We have recently had a situation where every single one of our windows clients lost their DNS settings when connecting to a Zerotier network and we cannot explain what had caused it after working fine for a fairly long period of time.

Some of the clients were on domain joined machines and some of them were on stand alone machines. We even tried a new machine install and this was also doing the same. It was all working ok last Friday but not on the Monday, maybe a windows update? After some investigation and help from other topics we have established the following.

When the Zerotier client connects, it adds a network adapter to the interface list called “ZeroTier One []” and in this network adapter we were only seeing IP settings but not the DNS settings, they were blank, but this was a mis-understanding on our part as we thought the DNS settings not getting populated hence was causing the problem.

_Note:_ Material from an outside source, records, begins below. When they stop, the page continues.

(* ===== verification/RecordCodec.v ===== *)
(** * Decoding and encoding ticket records

    [record.go] of [src/internal/tasks/ticket]: [Decode], [FromValue],
    [validate], [Value] and [Encode].  [FromValue] reads the members in the
    order of the source, a group of them per definition here.

    The last check of [validate] ranges over a map of two entries; [ord] says
    which of them Go visits first. *)

From S2P Require Import Prelude Utf8 GoStd Codes Limits Value Primitives Ids Parse.
From S2P Require Import Reader Ticket Inventory Marks KnowHow RecordParts Escalations.
Local Open Scope Z_scope.
Local Open Scope go_scope.

(** ** Reading the parts *)

Definition read_dependency (d : Reader) : M Dependency :=
  _ ← Closed d ["ticketId"; "obligation"; "gateId"];
  f ← Field d "ticketId"; id ← Reader_TicketID f;
  f ← Field d "obligation"; obligation ← Enum f Obligations;
  f ← Field d "gateId"; gate ← LabelOrNull f;
  mret {| dep_TicketID := id; dep_Obligation := obligation; dep_GateID := gate |}.

Definition read_source (src : Reader) : M Source :=
  _ ← Closed src ["kind"; "sourceQueueId"; "sourceItemId"; "sourceRevisionSha256"];
  f ← Field src "kind"; kind ← Enum f SourceKinds;
  f ← Field src "sourceQueueId"; queue ← Identifier f;
  f ← Field src "sourceItemId"; item ← Reader_StringOrNull Identifier f;
  f ← Field src "sourceRevisionSha256"; revision ← DigestOrNull f;
  mret {| src_Kind := kind; src_SourceQueueID := queue; src_SourceItemID := item; src_SourceRevisionSha256 := revision |}.

Definition check_resource_path (rs : Reader) (class key : string) : M unit :=
  e ← failed;
  if (class =s "PATH") && negb (e : bool) then
    f ← Field rs "key";
    match ParsePath (rwhere f) key with
    | Err err => f ← Field rs "key"; Fail f (CodeOf (Some (EWire err))) "PATH resource key: %v" [AMsg (EWire err)]
    | _ => mret tt
    end
  else mret tt.

Definition read_resource (rs : Reader) : M Resource :=
  _ ← Closed rs ["class"; "key"];
  f ← Field rs "class"; class ← Enum f ResourceClasses;
  f ← Field rs "key"; key ← Identifier f;
  _ ← check_resource_path rs class key;
  mret {| res_Class := class; res_Key := key |}.

Definition read_effects (ef : Reader) : M Effects :=
  _ ← Closed ef (OptionalKeys (rv ef) TicketEffectsKeys TicketEffectsOptionalKeys);
  f ← Field ef "coverage"; coverage ← Enum f Coverages;
  f ← Field ef "touchPaths"; touch ← Reader_Strings f MaxTouchPaths false Path;
  f ← Field ef "resources"; items ← Array_ f MaxResources false; resources ← each read_resource items;
  f ← Field ef "externalUnbounded"; unbounded ← Bool_ f;
  verdict ← ReadVerdictPaths ef touch;
  mret {| eff_Coverage := coverage; eff_TouchPaths := touch; eff_Resources := resources;
          eff_ExternalUnbounded := unbounded; eff_VerdictPaths := verdict |}.

Definition holdKeys : list string := ["holdId"; "actor"; "reason"; "placedAt"].

Definition read_hold (h : Reader) : M Hold :=
  _ ← Closed h (OptionalKeys (rv h) holdKeys ["condition"]);
  f ← Field h "holdId"; id ← Label f;
  f ← Field h "actor"; actor ← Label f;
  f ← Field h "reason"; reason ← Prose f 0 MaxProseBytes;
  f ← Field h "placedAt"; at_ ← Timestamp f;
  condition ← (if Has (rv h) "condition" then f ← Field h "condition"; c ← ReadHoldCondition f; mret (Some c) else mret None);
  mret {| hold_HoldID := id; hold_Actor := actor; hold_Reason := reason; hold_PlacedAt := at_; hold_Condition := condition |}.

Definition read_approval (a : Reader) : M Approval :=
  _ ← Closed a ["grantId"; "actor"; "operation"; "targetRevision"; "scope"; "revoked"; "grantedAt"];
  f ← Field a "grantId"; id ← Label f;
  f ← Field a "actor"; actor ← Label f;
  f ← Field a "operation"; operation ← Enum f ApprovalOps;
  f ← Field a "targetRevision"; target ← Count f;
  f ← Field a "scope"; scope ← Reader_Strings f (-1) false Identifier;
  f ← Field a "revoked"; revoked ← Bool_ f;
  f ← Field a "grantedAt"; at_ ← Timestamp f;
  mret {| apr_GrantID := id; apr_Actor := actor; apr_Operation := operation; apr_TargetRevision := target;
          apr_Scope := scope; apr_Revoked := revoked; apr_GrantedAt := at_ |}.

Definition read_completion (cp : Reader) : M (option Completion) :=
  if IsNull cp then mret None
  else
    _ ← Closed cp ["kind"; "actor"; "reason"; "evidence"; "manifestSha256"; "recordedAt"];
    f ← Field cp "kind"; kind ← Enum f CompletionKinds;
    f ← Field cp "actor"; actor ← Label f;
    f ← Field cp "reason"; reason ← ProseOrNull MaxProseBytes f;
    f ← Field cp "evidence"; items ← Array_ f (-1) false; evidence ← each Digest items;
    f ← Field cp "manifestSha256"; manifest ← DigestOrNull f;
    f ← Field cp "recordedAt"; at_ ← Timestamp f;
    mret (Some {| cmp_Kind := kind; cmp_Actor := actor; cmp_Reason := reason; cmp_Evidence := evidence;
                  cmp_ManifestSha256 := manifest; cmp_RecordedAt := at_ |}).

We set about connecting the Zerotier client, manually adding in the DNS settings into the otherwise blank interface and this worked ok as a work around but each time the client reconnected it lost the DNS settings again as it re-created the network interface.

I then discovered a helpful topic relating to the fact that Zerotier uses something called NPRT resolution and adds records into this NPRT system each time it connects instead of putting the DNS entries in the network interface, and removes them when it disconnects.

If you go into Powershell on the windows PC that has the Zerotier client on it and whilst the Zerotier client is disconnected run …

Get-DnsClientNrptpolicy -effective

you should get no feedback at all. If you run it with the Zerotier client connected you should see a multi-line response that contains your search domain and DNS server IP settings.

However in our case we got a blank response regardless of whether the Zerotier client was connected or not. If you disconnect Zerotier again and use the registry editor to go to …

HKLM\SOFTWARE\Policies\Microsoft\Windows NT\DNSClient and rename this to DNSClient-x

Now reconnect the Zerotier client and run …

Get-DnsClientNrptpolicy -effective

You will likely now discover the expected response.

We have no idea how this has happened or how it crept in but this looks like a viable solution for us. We have subsequently deleted this registry key and all seems fine. Hope this helps someone else.